What is the impact of the drug?

In mid-August, researchers from the University of Edinburgh and the University of Oxford published new findings on an Abbott drug, terazosin, prescribed for high blood pressure or an enlarged prostate. The results posit that terazosin may slow the progression of motor neuron diseases, such as ALS, by offsetting the progression of paralysis and improving survival.

To reuse terazosin, we would need to understand all of its effects and then tie them to a possible target for ALS. This particular application of the drug appears to be based purely on luck. However, if we had a systematic process to better understand the disease and the drugs, we could have identified them earlier in a much more structured way.

A step in the right direction would be to categorize diseases according to their causes rather than their symptoms. By doing so, all diseases of the same category can be treated in the same way. We are less likely to miss the promising solutions that come our way when we specifically target the factors that create or maintain disease, compared to pre-existing perceptions of disease for segmentation.

Now we need approval

Current time to market means that most patients diagnosed today with terminal and incurable diseases have no hope. Although the timeline varies, it typically takes 10 to 15 years to complete early non-clinical testing and three phases of clinical trials for FDA approval of a new drug.

Yet there are examples of private and public organizations working together to produce viable treatments through fast-track, non-traditional processes, such as Moderna’s Covid-19 vaccine, which received an EUA from the FDA about nine months ago. after Covid-19 hit the United States.

For people with terminal illnesses like cancer, which also kills millions every year, the urgency of treatment is no less urgent than Covid. People with incurable diseases deserve the same opportunities to receive life-changing therapies.

To advance therapies, improvements are needed across the drug development ecosystem. Stakeholders need to work together to standardize the collection of strong data, use impactful programs to decipher that data, and communicate results effectively to help regulators make informed decisions. With more consistent and reliable data to compare, the progress of promising solutions can move faster through regulatory processes to patients in need.

Ahead

When I walked into my doctor’s office at age 25, my life changed for the better. Unseen years and billions of dollars have been invested in developing the drugs that freed me from the migraines that stole 20 of my days every month; I was lucky that this investment happened before I got to Dr.

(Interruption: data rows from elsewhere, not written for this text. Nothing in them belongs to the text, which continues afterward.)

(* ===== verification/WasmValue.v ===== *)
(** WASM values and signatures ([core/src/wasm_value.rs],
    [core/src/signature.rs]).

    The types of the [wasmi] crate that these files convert from and to are
    transcribed from the conversions themselves. *)
From S2P Require Import Prelude.

(** [wasmi::ValueType], [wasmi::RuntimeValue] and [wasmi::Signature].  Floats
    carry their bits. *)
Inductive wasmi_ValueType := WI32 | WI64 | WF32 | WF64.
Inductive wasmi_RuntimeValue :=
  | RI32 (v : Z) | RI64 (v : Z) | RF32 (bits : Z) | RF64 (bits : Z).
Record wasmi_Signature := {
  wsig_params : list wasmi_ValueType;
  wsig_return_type : option wasmi_ValueType;
}.

Inductive ValueType := TI32 | TI64 | TF32 | TF64.

Inductive WasmValue :=
  | I32 (v : Z)
  | I64 (v : Z)
  | F32 (bits : Z)
  | F64 (bits : Z).

#[global] Instance wasmi_ValueType_eq_dec : EqDecision wasmi_ValueType.
Proof. solve_decision. Defined.
#[global] Instance wasmi_Signature_eq_dec : EqDecision wasmi_Signature.
Proof. solve_decision. Defined.
#[global] Instance ValueType_eq_dec : EqDecision ValueType.
Proof. solve_decision. Defined.
#[global] Instance WasmValue_eq_dec : EqDecision WasmValue.
Proof. solve_decision. Defined.

Definition ty (v : WasmValue) : ValueType :=
  match v with
  | I32 _ => TI32
  | I64 _ => TI64
  | F32 _ => TF32
  | F64 _ => TF64
  end.

Definition into_i32 (v : WasmValue) : option Z :=
  match v with I32 v => Some v | _ => None end.

Definition into_i64 (v : WasmValue) : option Z :=
  match v with I64 v => Some v | _ => None end.

(** [impl From<wasmi::RuntimeValue> for WasmValue]. *)
Definition from_RuntimeValue (v : wasmi_RuntimeValue) : outcome WasmValue :=
  match v with
  | RI32 v => Done (I32 v)
  | RI64 v => Done (I64 v)
  | _ => Panic PUnimplemented
  end.

(** [impl From<WasmValue> for wasmi::RuntimeValue]. *)
Definition to_RuntimeValue (v : WasmValue) : outcome wasmi_RuntimeValue :=
  match v with
  | I32 v => Done (RI32 v)
  | I64 v => Done (RI64 v)
  | _ => Panic PUnimplemented
  end.

(** [impl From<wasmi::ValueType> for ValueType]. *)
Definition from_wasmi_ValueType (t : wasmi_ValueType) : ValueType :=
  match t with WI32 => TI32 | WI64 => TI64 | WF32 => TF32 | WF64 => TF64 end.

(** [impl From<ValueType> for wasmi::ValueType]. *)
Definition to_wasmi_ValueType (t : ValueType) : wasmi_ValueType :=
  match t with TI32 => WI32 | TI64 => WI64 | TF32 => WF32 | TF64 => WF64 end.

(** * Signatures *)

Record Signature := {
  sig_params : list ValueType;
  sig_ret_ty : option ValueType;
}.

Definition Signature_new (params : list ValueType) (ret_ty : option ValueType) : Signature :=
  {| sig_params := params; sig_ret_ty := ret_ty |}.

(** [impl From<&Signature> for wasmi::Signature]. *)
Definition to_wasmi_Signature (sig : Signature) : wasmi_Signature := {|
  wsig_params := to_wasmi_ValueType <$> sig_params sig;
  wsig_return_type := to_wasmi_ValueType <$> sig_ret_ty sig;
|}.

Definition matches_wasmi (self : Signature) (sig : wasmi_Signature) : bool :=
  bool_decide (to_wasmi_Signature self = sig).

(** A vector of values converted one by one. *)
Fixpoint map_outcome {A B} (f : A → outcome B) (l : list A) : outcome (list B) :=
  match l with
  | [] => Done []
  | x :: l => y ← f x; ys ← map_outcome f l; Done (y :: ys)
  end.

(** An optional value converted. *)
Definition map_outcome_opt {A B} (f : A → outcome B) (o : option A) : outcome (option B) :=
  match o with
  | None => Done None
  | Some x => y ← f x; Done (Some y)
  end.

(** The values that both conversions handle. *)
Definition is_int_value (v : WasmValue) : Prop :=
  match v with I32 _ | I64 _ => True | _ => False end.

#[global] Instance is_int_value_dec v : Decision (is_int_value v).
Proof. destruct v; apply _. Defined.

Lemma from_to_wasmi_ValueType t : from_wasmi_ValueType (to_wasmi_ValueType t) = t.
Proof. by destruct t. Qed.
Lemma to_from_wasmi_ValueType t : to_wasmi_ValueType (from_wasmi_ValueType t) = t.
Proof. by destruct t. Qed.

#[global] Instance to_wasmi_ValueType_inj : Inj (=) (=) to_wasmi_ValueType.
Proof. intros [] []; done. Qed.

#[global] Instance to_wasmi_Signature_inj : Inj (=) (=) to_wasmi_Signature.
Proof.
  intros [p1 r1] [p2 r2]. unfold to_wasmi_Signature. simpl. intros [= Hp Hr].
  f_equal; [by apply (inj (fmap to_wasmi_ValueType))|].
  by apply (inj (fmap to_wasmi_ValueType)).
Qed.

Lemma matches_wasmi_spec self sig :
  matches_wasmi self sig = true ↔
  sig_params self = from_wasmi_ValueType <$> wsig_params sig ∧
  sig_ret_ty self = from_wasmi_ValueType <$> wsig_return_type sig.
Proof.
  unfold matches_wasmi. rewrite bool_decide_eq_true.
  destruct self as [p r], sig as [wp wr]. unfold to_wasmi_Signature. simpl. split.
  - intros [= <- <-]. split.
    + rewrite <-list_fmap_compose. symmetry. rewrite <-(list_fmap_id p) at 2.
      apply list_fmap_ext. intros ? x _. apply from_to_wasmi_ValueType.
    + destruct r as [[]|]; done.
  - intros [-> ->]. f_equal.
    + rewrite <-list_fmap_compose. rewrite <-(list_fmap_id wp) at 2.
      apply list_fmap_ext. intros ? x _. apply to_from_wasmi_ValueType.
    + destruct wr as [[]|]; done.
Qed.

Lemma value_roundtrip v :
  is_int_value v → (w ← to_RuntimeValue v; from_RuntimeValue w) = Done v.
Proof. by destruct v. Qed.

Diamond’s office.

We need to embrace tools that not only go beyond biological data standards to incorporate a broader layer of omic layers, but also tools that synthesize actionable insights from that data. We need this data to interact across disease domains, encouraging original thinking about how therapies for one “type” of disease can treat another.

We need access to this data at all stages, from preclinical to regulatory approval, to get promising treatments to the patients who need them faster, before it’s too late. To achieve this, biopharmaceutical drug developers must prioritize building data infrastructure to unlock the value of data sharing and collaboration and create massive innovation and value. Companies can also rely on biotech startups to help them manage and contextualize biodata.

All patients deserve to have a journey similar to mine. Once we recognize the shortcomings of our current processes, we can achieve this.